- Directed by: Mathias Mlekuz
- Written by: Mathias Mlekuz; Philippe Rebbot; Cécile Telerman;
- Produced by: Marc-Etienne Schwartz
- Starring: Arnaud Ducret; Philippe Rebbot; Mélanie Bernier;
- Cinematography: Lucas Leconte
- Music by: Matthieu Gonet
- Production companies: M.E.S Productions; Orange Studio;
- Distributed by: Orange Studio
- Release dates: 16 January 2020 (Alpe d'Huez International Comedy Film Festival); 26 February 2020 (France);
- Running time: 85 minutes
- Country: France
- Language: French
- Budget: $2.5 million
- Box office: $865.000

= Mine de rien =

Mine de rien is a French comedy film directed by Mathias Mlekuz, released in 2020.

== Plot ==
In a small town in northern France, a long-running mine is closing, leaving dozens of people without jobs.

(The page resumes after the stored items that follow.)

(** ** The engine *)

Example mt19937_first : fst (MT19937.next MT19937.make_default) = 3499211612.
Proof. vm_compute. reflexivity. Qed.

(** ISO C++ [rand.predef]: the 10000th consecutive invocation of a
    default-constructed [mt19937] produces 4123659995. *)
Example mt19937_10000th :
  MT19937.discard_then_next 9999 MT19937.make_default = 4123659995.
Proof. vm_compute. reflexivity. Qed.

Lemma seed_forgets g1 g2 value : MT19937.seed g1 value = MT19937.seed g2 value.
Proof. reflexivity. Qed.

Lemma seed_as_make g value : MT19937.seed g value = MT19937.make value.
Proof. reflexivity. Qed.

Lemma word_max_divides :
  2 ^ MT19937.result_type_bits = 2 ^ 32 * MT19937.word_max.
Proof. reflexivity. Qed.

(** Only the low 32 bits of an [unsigned long long] reach the state. *)
Lemma seed_low_bits g entry :
  MT19937.seed g (MT19937.to_result_type entry) = MT19937.seed g entry.
Proof.
  unfold MT19937.seed, MT19937.to_result_type.
  replace ((entry mod 2 ^ MT19937.result_type_bits) mod MT19937.word_max)
    with (entry mod MT19937.word_max); [done|].
  rewrite word_max_divides, Z.mul_comm.
  rewrite Z.rem_mul_r by (unfold MT19937.word_max, MT19937.w; lia).
  rewrite Z.mul_comm, Z.mod_add by (unfold MT19937.word_max, MT19937.w; lia).
  by rewrite Z.mod_mod by (unfold MT19937.word_max, MT19937.w; lia).
Qed.

Lemma seed_congruent g entry1 entry2 :
  entry1 mod 2 ^ 32 = entry2 mod 2 ^ 32 →
  MT19937.seed g (MT19937.to_result_type entry1)
  = MT19937.seed g (MT19937.to_result_type entry2).
Proof.
  intros Heq. rewrite !seed_low_bits. unfold MT19937.seed.
  change MT19937.word_max with (2 ^ 32). by rewrite Heq.
Qed.

(** *** The state stays a state

    The reads of [next] and of [gen_rand] are reads of state words. *)

Lemma is_word_land_ones z : is_word z ↔ Z.land z (Z.ones 32) = z.
Proof.
  unfold is_word. change MT19937.word_max with (2 ^ 32).
  rewrite Z.land_ones by lia. split.
  - intros Hz. by apply Z.mod_small.
  - intros <-. apply Z.mod_pos_bound. lia.
Qed.

Lemma is_word_lxor x y : is_word x → is_word y → is_word (Z.lxor x y).
Proof.
  rewrite !is_word_land_ones. intros Hx Hy.
  apply Z.bits_inj'. intros i _.
  rewrite Z.land_spec, Z.lxor_spec.
  rewrite <- Hx, <- Hy, !Z.land_spec.
  by destruct (Z.testbit x i), (Z.testbit y i), (Z.testbit (Z.ones 32) i).
Qed.

Lemma is_word_lor x y : is_word x → is_word y → is_word (Z.lor x y).
Proof.
  rewrite !is_word_land_ones. intros Hx Hy.
  by rewrite Z.land_lor_distr_l, Hx, Hy.
Qed.

Lemma is_word_land_l x y : is_word x → is_word (Z.land x y).
Proof.
  rewrite !is_word_land_ones. intros Hx.
  by rewrite <- Z.land_assoc, (Z.land_comm y), Z.land_assoc, Hx.
Qed.

Lemma is_word_land_r x y : is_word y → is_word (Z.land x y).
Proof. rewrite Z.land_comm. apply is_word_land_l. Qed.

Lemma is_word_shiftr x k : 0 ≤ k → is_word x → is_word (Z.shiftr x k).
Proof.
  unfold is_word. intros Hk [Hx0 Hx]. split.
  - by apply Z.shiftr_nonneg.
  - rewrite Z.shiftr_div_pow2 by done.
    apply Z.div_lt_upper_bound; [lia|].
    assert (1 ≤ 2 ^ k) by (apply (Z.pow_le_mono_r 2 0 k); lia). nia.
Qed.

Lemma is_word_mod z : is_word (z mod MT19937.word_max).
Proof. apply Z.mod_pos_bound. done. Qed.

Lemma is_word_zero : is_word 0.
Proof. done. Qed.

Lemma is_word_lookup x i : Forall is_word x → is_word (MT19937.word x i).
Proof.
  intros Hx. unfold MT19937.word.
  destruct (x !! i) as [z|] eqn:Hi; simpl; [|apply is_word_zero].
  by apply (Forall_lookup_1 _ _ _ _ Hx Hi).
Qed.

Lemma is_word_temper z : is_word z → is_word (MT19937.temper z).
Proof.
  intros Hz. unfold MT19937.temper.
  assert (is_word MT19937.b) as Hb by done.
  assert (is_word MT19937.c) as Hc by done.
  assert (is_word MT19937.d) as Hd by done.
  repeat first
    [ apply is_word_lxor
    | apply is_word_land_r; assumption
    | apply is_word_shiftr; [done|]
    | assumption ].
Qed.

Lemma seed_fill_length count i prev :
  length (MT19937.seed_fill count i prev) = count.
Proof.
  revert i prev. induction count as [|count IH]; intros i prev; [done|].
  cbn [MT19937.seed_fill length]. by rewrite IH.
Qed.

Lemma seed_fill_words count i prev :
  Forall is_word (MT19937.seed_fill count i prev).
Proof.
  revert i prev. induction count as [|count IH]; intros i prev.
  - constructor.
  - cbn [MT19937.seed_fill]. constructor; [apply is_word_mod|apply IH].
Qed.

(** Every value is a valid seed: seeding always yields a state. *)
Lemma seed_valid g value : valid (MT19937.seed g value).
Proof.
  unfold valid, MT19937.seed. cbn [MT19937._M_x MT19937._M_p length].
  rewrite seed_fill_length. split; [done|]. split; [|done].
  constructor; [apply is_word_mod|apply seed_fill_words].
Qed.

Lemma twist_at_words x k :
  Forall is_word x → Forall is_word (MT19937.twist_at x k).
Proof.
  intros Hx. unfold MT19937.twist_at.
  apply Forall_insert; [done|].
  assert (is_word MT19937.a) as Ha by done.
  repeat first
    [ apply is_word_lxor
    | apply is_word_lor
    | apply is_word_land_l
    | apply is_word_shiftr; [done|]
    | apply is_word_lookup; assumption ].
  destruct (Z.testbit _ 0); [done|apply is_word_zero].
Qed.

Lemma twist_at_length x k : length (MT19937.twist_at x k) = length x.
Proof. apply length_insert. Qed.

Lemma gen_rand_valid x :
  length x = MT19937.n → Forall is_word x →
  length (MT19937.gen_rand x) = MT19937.n
  ∧ Forall is_word (MT19937.gen_rand x).
Proof.
  unfold MT19937.gen_rand. generalize (seq 0 MT19937.n) as ks.
  intros ks. revert x. induction ks as [|k ks IH]; intros x Hlen Hx; [done|].
  cbn [foldl]. apply IH; [by rewrite twist_at_length|by apply twist_at_words].
Qed.

(** A call of the engine on a state yields a 32-bit value, read from inside
    the state, and a state. *)
Lemma next_valid g :
  valid g →
  is_word (MT19937.next g).1 ∧ valid (MT19937.next g).2
  ∧ (0 < MT19937._M_p (MT19937.next g).2)%nat
  ∧ is_Some (MT19937._M_x (MT19937.next g).2
               !! pred (MT19937._M_p (MT19937.next g).2)).
Proof.
  intros (Hlen & Hx & Hp). unfold MT19937.next.
  destruct (decide (MT19937.n ≤ MT19937._M_p g)%nat) as [Hge|Hlt].
  - destruct (gen_rand_valid _ Hlen Hx) as [Hlen' Hx'].
    cbn [fst snd MT19937._M_x MT19937._M_p pred].
    split; [by apply is_word_temper, is_word_lookup|].
    split; [unfold valid; cbn [MT19937._M_x MT19937._M_p]|].
    + split; [done|]. split; [done|]. unfold MT19937.n. lia.
    + split; [lia|]. apply lookup_lt_is_Some. rewrite Hlen'.
      unfold MT19937.n. lia.
  - cbn [fst snd MT19937._M_x MT19937._M_p pred].
    split; [by apply is_word_temper, is_word_lookup|].
    split; [unfold valid; cbn [MT19937._M_x MT19937._M_p]|].
    + split; [done|]. split; [done|]. lia.
    + split; [lia|]. apply lookup_lt_is_Some. lia.
Qed.

(** ** The distribution *)

Section Distribution.
Variable log : double → double.

(** After [reset()] a distribution behaves as a newly built one with the
    same parameters. *)
Lemma call_reset fuel dist g :
  Normal.call log fuel (Normal.reset dist) g
  = Normal.call log fuel
      (Normal.make (Normal._M_mean dist) (Normal._M_stddev dist)) g.
Proof. reflexivity. Qed.

(** More rounds do not change a result. *)
Lemma polar_fuel_mono fuel fuel' g res :
  (fuel ≤ fuel')%nat → Normal.polar fuel g = Some res →
  Normal.polar fuel' g = Some res.
Proof.
  revert fuel' g. induction fuel as [|fuel IH]; intros fuel' g Hle Hres.
  - discriminate.
  - destruct fuel' as [|fuel']; [lia|].
    simpl in *.
    destruct (Canonical.generate_canonical g) as [u1 g1].
    destruct (Canonical.generate_canonical g1) as [u2 g2].
    destruct (_ || _); [apply IH; [lia|done]|done].
Qed.

Lemma call_fuel_mono fuel fuel' dist g res :
  (fuel ≤ fuel')%nat → Normal.call log fuel dist g = Some res →
  Normal.call log fuel' dist g = Some res.
Proof.
  intros Hle. unfold Normal.call.
  destruct (Normal._M_saved_available dist); [done|].
  destruct (Normal.polar fuel g) as [res0|] eqn:Hp; [|done].
  by rewrite (polar_fuel_mono _ _ _ _ Hle Hp).
Qed.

Not giving up, following the relocation of the company that promised to rehire them, the workers hold a sit-in in front of the site. Faced with a dilemma of the town's mayor, who threatens to seize the land, they come up with the idea to transform the old mine into an amusement park.

== Cast ==
- Arnaud Ducret: Arnault
- Philippe Rebbot: Di Lello
- Mélanie Bernier: Stella
- Hélène Vincent: Thérèse, Arnault's Mother
- Rufus: Roger Morels
- Marianne Garcia: Bernadette
- Cyril Aubin: René
- Rebecca Finet: The Mayor
- Mohamed Makhtoumi: Roschdy
- Josef Mlekuz: Kévin
- Philippe Cabrelli: Cédric, Bernadette's Son
- Sophie Bourdon: Isabelle, Arnault's Ex-Wife
- Patrick Rocca: Lucien Borowjack
- Anthony Lequet: Victor
- Yanis Richard: Johan
- Gaëlle Fraysse: Sarah, Di Lello's Wife
- François Godart: Jean-Frédéric
- Tassadit Mandi: Madame Zelmani, Roschdy's Mother
- Fabio Zenoni: Police Officer #1
- Laurent Dauvillée: Police Officer #2

== Inspiration ==
The director claims to have been inspired by the comedies of Yves Robert, Ettore Scola, Peter Cattaneo, and Ernst Lubitsch.

== Filming ==
Filming took place from December to January 2019, primarily in Lens, Loos-en-Gohelle, and Liévin.

== Awards ==

- 2020 L'Alpe d'Huez Film Festival: Audience award

== Box office ==
The film was released on February 26, 2020, in 304 theatres, and sold 14,598 tickets for its first day. The film's weekend opening sold a total of 67,070 tickers. The week following sold a total of 84,133.

The overall consensus was that the film had a weak opening, affected in part by the Coronavirus.

During its first free broadcast on television on the C8 channel, the film garnered a total of 810,000 viewers.